Disclaimer: Getting rid of the negative people in your life does not mean you surround yourself with “yes” people. It means you surround yourself with people who uplift love you the most, but are also able to offer constructive criticism, when necessary.

While on this new journey of self-rediscovery and non-fuckery, I realized that the theory of completely shutting out everyone else’s suggestions and ideas, although empowering, was a little extreme. I think it’s still very important to consider the thoughts and opinions of those most important to you. The term “consider” is key here. Your opinion should matter most. Period. However, you should respect the advice given to you by a trusted friend/family member who you know is offering you advice from a good place. Even though you’re free to make your own decisions in life, the decision you’re making could be a bad one. Doesn’t mean you have to take the advice, but listening doesn’t hurt and can possibly help you in the long run. It’s all about balance, baby.

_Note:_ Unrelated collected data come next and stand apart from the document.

(** What a successful query says about a key it returns. *)
Lemma query_sound (sst : SstStore) (trees : list BloomTree.t)
    (values : list string) (globalStart globalEnd : string) (fuel : nat)
    (g g' : Globals) (keys : list string) (key : string) :
  multiColumnQueryHierarchical fuel sst trees values globalStart globalEnd g
  = Ret (keys, g') ->
  In key keys ->
  exists roots s e,
    map BloomTree.root trees = map Some roots
    /\ globalStart ⪯ s
    /\ (globalEnd <> "" -> e ⪯ globalEnd)
    /\ Forall (fun r => startKey r ⪯ s /\ e ⪯ endKey r) roots
    /\ GoodC sst values (mkCombo roots s e) key.
Proof.
  intros Hret Hin.
  destruct (decide (trees = [])) as [Hnil|Hne].
  { rewrite query_shape in Hret by (now left). injection Hret as <- _. destruct Hin. }
  destruct (decide (length trees = length values)) as [Hlen|Hlen].
  2:{ rewrite query_shape in Hret by (now right). injection Hret as <- _. destruct Hin. }
  destruct (roots_or_null trees) as [[roots Hroots]|Hnull].
  2:{ rewrite query_null_root in Hret by assumption. discriminate. }
  assert (Hlr : length trees = length roots).
  { apply (f_equal length) in Hroots. now rewrite !length_map in Hroots. }
  destruct (query_spec sst trees roots values globalStart globalEnd fuel g false Hroots)
    as (s & e & Hs & He & Hall & _ & _ & Hwp).
  - intros ->. destruct trees; [contradiction | discriminate].
  - lia.
  - discriminate.
  - rewrite Hret in Hwp. simpl in Hwp. destruct Hwp as (_ & Hgood & _).
    exists roots, s, e. repeat split; auto; now apply Hgood.
Qed.

(** ** Leaves of a sorted file *)

Lemma sortedFile_take (n : nat) (l : list (string * string)) :
  sortedFile l -> sortedFile (take n l).
Proof.
  revert n. induction l as [|kv l IH]; intros [|n] Hs; try reflexivity.
  apply sortedFile_cons in Hs as [Hk Hrest]. cbn [take]. apply sortedFile_cons.
  split; [|now apply IH]. intros kv' Hin. apply Hk.
  apply list_elem_of_In. eapply subseteq_take. apply list_elem_of_In. exact Hin.
Qed.

Lemma sortedFile_drop (n : nat) (l : list (string * string)) :
  sortedFile l -> sortedFile (drop n l).
Proof.
  revert n. induction l as [|kv l IH]; intros [|n] Hs; try assumption.
  apply sortedFile_cons in Hs as [_ Hrest]. cbn [drop]. now apply IH.
Qed.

The hardest part about this glorious new lifestyle I adopted? Shutting up my fiercest critic – me.  Learning when to ignore my own negative thoughts and opinions has been one hell of a ride. Although I stopped caring about the opinions of others, sometimes I hyper focus on my flaws and put unnecessary stress and pressure on myself. And it’s still something I’m working very hard to manage now.

I’m always comparing myself to everyone else and then telling myself why I’m undeserving. Why did they get that and you didn’t even though you work so hard? You decided to drop out of college, so you have no right to complain. You’re not doing half the things those other moms are doing because you’re a bad mom. You’re getting old and it’s starting to show. I didn’t even notice how harsh I was on myself until I tuned everyone else out. I was a real bitch to myself. And sometimes I just gotta tell that bitch to shut the fuck up.

Now, every time I think a negative thought about myself, I replace it with a positive. Whenever I don’t get chosen for an opportunity, I don’t complain- I just say that God has an even better blessing coming my way. Whenever I’m hard on myself for dropping out of college I think about the fact that Ellen DeGeneres and Steve Jobs did too and look at how successful they’ve been. Whenever I question my parenting I just remind myself that the mom from Home Alone forgot all about her son and hopped on a flight so I can’t be that bad. And whenever I’m feeling insecure about getting older or the way I look, I just lick my finger and tap my ass, just so I can hear it sizzle to remind myself that I’m hot shit.

The best word to describe my life now is free. I am 100% in charge of my narrative and free of the pressures society puts on us, essentially, to be perfect. I’ve reached this level of confidence and comfort within myself that I never had before. When I meet new people- I give them the real me. If they don’t like it they can kick rocks. I no longer lose sleep due to the opinions of others. I’ve never felt so empowered in my entire life.

So, if you’re in a funky place in life and don’t know how to emotionally dig yourself out, consider doing what I did. Throw all caution and fucks to the wind and don’t look back. It’s honestly the best decision I’ve ever made in my life.